Prompt: Type out the records that follow, exactly as given.

Exercise inputs:

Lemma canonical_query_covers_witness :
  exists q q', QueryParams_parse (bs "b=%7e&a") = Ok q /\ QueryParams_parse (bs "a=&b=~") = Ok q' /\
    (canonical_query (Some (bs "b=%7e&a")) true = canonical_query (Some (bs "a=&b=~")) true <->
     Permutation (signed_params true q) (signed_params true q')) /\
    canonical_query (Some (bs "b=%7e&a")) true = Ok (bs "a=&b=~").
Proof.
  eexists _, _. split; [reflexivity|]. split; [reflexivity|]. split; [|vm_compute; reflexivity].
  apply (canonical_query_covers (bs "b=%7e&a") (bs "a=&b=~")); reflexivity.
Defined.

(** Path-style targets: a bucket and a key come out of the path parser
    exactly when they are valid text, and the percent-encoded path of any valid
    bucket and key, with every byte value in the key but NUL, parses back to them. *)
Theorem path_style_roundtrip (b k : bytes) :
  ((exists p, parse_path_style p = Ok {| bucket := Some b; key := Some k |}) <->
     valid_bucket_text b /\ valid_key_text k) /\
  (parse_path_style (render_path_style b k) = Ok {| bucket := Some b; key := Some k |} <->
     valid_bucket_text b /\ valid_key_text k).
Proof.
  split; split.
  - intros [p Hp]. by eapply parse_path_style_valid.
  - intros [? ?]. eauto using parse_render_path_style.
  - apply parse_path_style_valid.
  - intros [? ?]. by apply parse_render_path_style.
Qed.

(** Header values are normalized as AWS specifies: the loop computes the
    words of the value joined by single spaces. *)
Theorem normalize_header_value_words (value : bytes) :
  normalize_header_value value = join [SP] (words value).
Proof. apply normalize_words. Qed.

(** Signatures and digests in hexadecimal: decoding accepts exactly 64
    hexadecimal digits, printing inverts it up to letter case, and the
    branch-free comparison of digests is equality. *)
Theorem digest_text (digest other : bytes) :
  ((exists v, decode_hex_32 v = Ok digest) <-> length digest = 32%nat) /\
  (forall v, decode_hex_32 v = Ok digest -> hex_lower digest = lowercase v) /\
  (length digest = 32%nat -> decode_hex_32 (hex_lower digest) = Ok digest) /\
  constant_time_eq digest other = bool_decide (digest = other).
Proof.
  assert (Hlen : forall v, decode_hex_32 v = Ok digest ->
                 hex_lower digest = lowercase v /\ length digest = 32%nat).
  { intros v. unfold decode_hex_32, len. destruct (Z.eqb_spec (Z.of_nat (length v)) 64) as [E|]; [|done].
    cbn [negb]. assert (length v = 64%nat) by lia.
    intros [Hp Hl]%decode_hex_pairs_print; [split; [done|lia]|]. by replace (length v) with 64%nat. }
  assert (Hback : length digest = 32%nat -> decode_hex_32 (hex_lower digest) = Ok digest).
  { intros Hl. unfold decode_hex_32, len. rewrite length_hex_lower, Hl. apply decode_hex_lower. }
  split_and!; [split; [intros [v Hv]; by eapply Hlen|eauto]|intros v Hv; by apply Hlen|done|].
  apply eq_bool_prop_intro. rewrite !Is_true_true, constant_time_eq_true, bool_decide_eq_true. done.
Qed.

Solution to the exercise:
Lemma canonical_query_covers_witness :
  exists q q', QueryParams_parse (bs "b=%7e&a") = Ok q /\ QueryParams_parse (bs "a=&b=~") = Ok q' /\
    (canonical_query (Some (bs "b=%7e&a")) true = canonical_query (Some (bs "a=&b=~")) true <->
     Permutation (signed_params true q) (signed_params true q')) /\
    canonical_query (Some (bs "b=%7e&a")) true = Ok (bs "a=&b=~").
Proof.
  eexists _, _. split; [reflexivity|]. split; [reflexivity|]. split; [|vm_compute; reflexivity].
  apply (canonical_query_covers (bs "b=%7e&a") (bs "a=&b=~")); reflexivity.
Defined.

(** Path-style targets: a bucket and a key come out of the path parser
    exactly when they are valid text, and the percent-encoded path of any valid
    bucket and key, with every byte value in the key but NUL, parses back to them. *)
Theorem path_style_roundtrip (b k : bytes) :
  ((exists p, parse_path_style p = Ok {| bucket := Some b; key := Some k |}) <->
     valid_bucket_text b /\ valid_key_text k) /\
  (parse_path_style (render_path_style b k) = Ok {| bucket := Some b; key := Some k |} <->
     valid_bucket_text b /\ valid_key_text k).
Proof.
  split; split.
  - intros [p Hp]. by eapply parse_path_style_valid.
  - intros [? ?]. eauto using parse_render_path_style.
  - apply parse_path_style_valid.
  - intros [? ?]. by apply parse_render_path_style.
Qed.

(** Header values are normalized as AWS specifies: the loop computes the
    words of the value joined by single spaces. *)
Theorem normalize_header_value_words (value : bytes) :
  normalize_header_value value = join [SP] (words value).
Proof. apply normalize_words. Qed.

(** Signatures and digests in hexadecimal: decoding accepts exactly 64
    hexadecimal digits, printing inverts it up to letter case, and the
    branch-free comparison of digests is equality. *)
Theorem digest_text (digest other : bytes) :
  ((exists v, decode_hex_32 v = Ok digest) <-> length digest = 32%nat) /\
  (forall v, decode_hex_32 v = Ok digest -> hex_lower digest = lowercase v) /\
  (length digest = 32%nat -> decode_hex_32 (hex_lower digest) = Ok digest) /\
  constant_time_eq digest other = bool_decide (digest = other).
Proof.
  assert (Hlen : forall v, decode_hex_32 v = Ok digest ->
                 hex_lower digest = lowercase v /\ length digest = 32%nat).
  { intros v. unfold decode_hex_32, len. destruct (Z.eqb_spec (Z.of_nat (length v)) 64) as [E|]; [|done].
    cbn [negb]. assert (length v = 64%nat) by lia.
    intros [Hp Hl]%decode_hex_pairs_print; [split; [done|lia]|]. by replace (length v) with 64%nat. }
  assert (Hback : length digest = 32%nat -> decode_hex_32 (hex_lower digest) = Ok digest).
  { intros Hl. unfold decode_hex_32, len. rewrite length_hex_lower, Hl. apply decode_hex_lower. }
  split_and!; [split; [intros [v Hv]; by eapply Hlen|eauto]|intros v Hv; by apply Hlen|done|].
  apply eq_bool_prop_intro. rewrite !Is_true_true, constant_time_eq_true, bool_decide_eq_true. done.
Qed.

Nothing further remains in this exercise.